══ Information provided
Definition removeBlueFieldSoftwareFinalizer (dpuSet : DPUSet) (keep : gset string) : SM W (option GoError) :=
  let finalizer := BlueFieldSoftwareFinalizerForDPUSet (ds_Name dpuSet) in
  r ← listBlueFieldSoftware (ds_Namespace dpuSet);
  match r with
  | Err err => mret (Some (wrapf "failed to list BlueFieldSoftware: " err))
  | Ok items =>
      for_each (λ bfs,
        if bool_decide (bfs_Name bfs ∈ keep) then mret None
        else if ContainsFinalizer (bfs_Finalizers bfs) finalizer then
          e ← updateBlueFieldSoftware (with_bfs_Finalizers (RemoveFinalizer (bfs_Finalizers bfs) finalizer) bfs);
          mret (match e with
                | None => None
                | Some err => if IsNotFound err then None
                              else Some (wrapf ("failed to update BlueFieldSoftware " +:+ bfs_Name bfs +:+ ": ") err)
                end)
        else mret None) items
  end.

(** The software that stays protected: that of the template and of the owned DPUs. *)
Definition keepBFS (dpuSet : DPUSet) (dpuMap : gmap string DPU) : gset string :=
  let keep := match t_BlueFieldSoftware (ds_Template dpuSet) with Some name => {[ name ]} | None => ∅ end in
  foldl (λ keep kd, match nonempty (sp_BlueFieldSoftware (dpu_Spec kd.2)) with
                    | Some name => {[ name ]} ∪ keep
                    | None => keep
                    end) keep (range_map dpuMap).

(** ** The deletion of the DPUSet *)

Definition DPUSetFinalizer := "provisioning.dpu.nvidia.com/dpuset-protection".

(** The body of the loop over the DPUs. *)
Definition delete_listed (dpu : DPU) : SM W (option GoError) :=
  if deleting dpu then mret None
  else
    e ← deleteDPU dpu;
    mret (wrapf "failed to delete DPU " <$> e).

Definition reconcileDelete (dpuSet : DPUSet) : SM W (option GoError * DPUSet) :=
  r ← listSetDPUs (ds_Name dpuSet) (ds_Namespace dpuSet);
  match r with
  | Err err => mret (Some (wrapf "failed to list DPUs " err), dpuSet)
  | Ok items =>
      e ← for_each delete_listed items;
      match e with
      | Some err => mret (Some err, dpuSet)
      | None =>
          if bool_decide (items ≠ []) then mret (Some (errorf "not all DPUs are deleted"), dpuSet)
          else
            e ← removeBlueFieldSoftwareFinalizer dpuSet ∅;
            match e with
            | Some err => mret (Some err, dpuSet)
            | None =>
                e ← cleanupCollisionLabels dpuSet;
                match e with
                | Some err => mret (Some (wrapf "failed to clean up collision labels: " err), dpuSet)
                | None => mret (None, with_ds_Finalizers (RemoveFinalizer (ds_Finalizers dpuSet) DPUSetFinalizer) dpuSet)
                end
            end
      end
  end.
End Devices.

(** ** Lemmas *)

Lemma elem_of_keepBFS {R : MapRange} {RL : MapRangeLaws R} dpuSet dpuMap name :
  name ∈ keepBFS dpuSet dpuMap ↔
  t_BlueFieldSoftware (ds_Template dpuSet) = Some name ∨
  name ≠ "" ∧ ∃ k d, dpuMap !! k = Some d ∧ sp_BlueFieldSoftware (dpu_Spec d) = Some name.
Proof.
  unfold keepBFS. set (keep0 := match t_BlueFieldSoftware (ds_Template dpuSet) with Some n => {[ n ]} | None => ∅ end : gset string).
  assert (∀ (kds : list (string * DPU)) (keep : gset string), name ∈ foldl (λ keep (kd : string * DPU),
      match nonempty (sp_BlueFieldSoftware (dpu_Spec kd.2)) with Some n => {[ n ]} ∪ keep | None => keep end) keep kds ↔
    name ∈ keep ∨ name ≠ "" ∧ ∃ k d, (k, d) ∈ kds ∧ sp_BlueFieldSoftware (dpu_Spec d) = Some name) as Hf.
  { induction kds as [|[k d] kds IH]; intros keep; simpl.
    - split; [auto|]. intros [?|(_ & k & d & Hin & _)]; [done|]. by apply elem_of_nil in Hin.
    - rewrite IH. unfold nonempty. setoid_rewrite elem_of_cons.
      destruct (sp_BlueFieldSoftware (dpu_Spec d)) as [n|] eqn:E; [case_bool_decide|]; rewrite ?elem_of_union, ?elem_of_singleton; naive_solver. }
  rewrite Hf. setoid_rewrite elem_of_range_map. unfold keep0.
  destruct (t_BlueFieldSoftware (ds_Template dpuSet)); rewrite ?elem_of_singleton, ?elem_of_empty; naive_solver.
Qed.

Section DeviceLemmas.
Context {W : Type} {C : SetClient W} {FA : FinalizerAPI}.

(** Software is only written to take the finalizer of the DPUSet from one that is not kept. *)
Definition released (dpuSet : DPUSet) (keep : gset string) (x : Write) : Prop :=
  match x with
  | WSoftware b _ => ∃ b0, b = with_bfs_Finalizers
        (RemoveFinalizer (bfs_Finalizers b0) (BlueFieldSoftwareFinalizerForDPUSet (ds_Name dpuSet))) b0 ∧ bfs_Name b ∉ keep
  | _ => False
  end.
════
## Work required
Verbatim output is expected for the lines from the start of the data to the line in which "(** The body of the loop over the DPUs. *)" appears, both included.

## Solution
Definition removeBlueFieldSoftwareFinalizer (dpuSet : DPUSet) (keep : gset string) : SM W (option GoError) :=
  let finalizer := BlueFieldSoftwareFinalizerForDPUSet (ds_Name dpuSet) in
  r ← listBlueFieldSoftware (ds_Namespace dpuSet);
  match r with
  | Err err => mret (Some (wrapf "failed to list BlueFieldSoftware: " err))
  | Ok items =>
      for_each (λ bfs,
        if bool_decide (bfs_Name bfs ∈ keep) then mret None
        else if ContainsFinalizer (bfs_Finalizers bfs) finalizer then
          e ← updateBlueFieldSoftware (with_bfs_Finalizers (RemoveFinalizer (bfs_Finalizers bfs) finalizer) bfs);
          mret (match e with
                | None => None
                | Some err => if IsNotFound err then None
                              else Some (wrapf ("failed to update BlueFieldSoftware " +:+ bfs_Name bfs +:+ ": ") err)
                end)
        else mret None) items
  end.

(** The software that stays protected: that of the template and of the owned DPUs. *)
Definition keepBFS (dpuSet : DPUSet) (dpuMap : gmap string DPU) : gset string :=
  let keep := match t_BlueFieldSoftware (ds_Template dpuSet) with Some name => {[ name ]} | None => ∅ end in
  foldl (λ keep kd, match nonempty (sp_BlueFieldSoftware (dpu_Spec kd.2)) with
                    | Some name => {[ name ]} ∪ keep
                    | None => keep
                    end) keep (range_map dpuMap).

(** ** The deletion of the DPUSet *)

Definition DPUSetFinalizer := "provisioning.dpu.nvidia.com/dpuset-protection".

(** The body of the loop over the DPUs. *)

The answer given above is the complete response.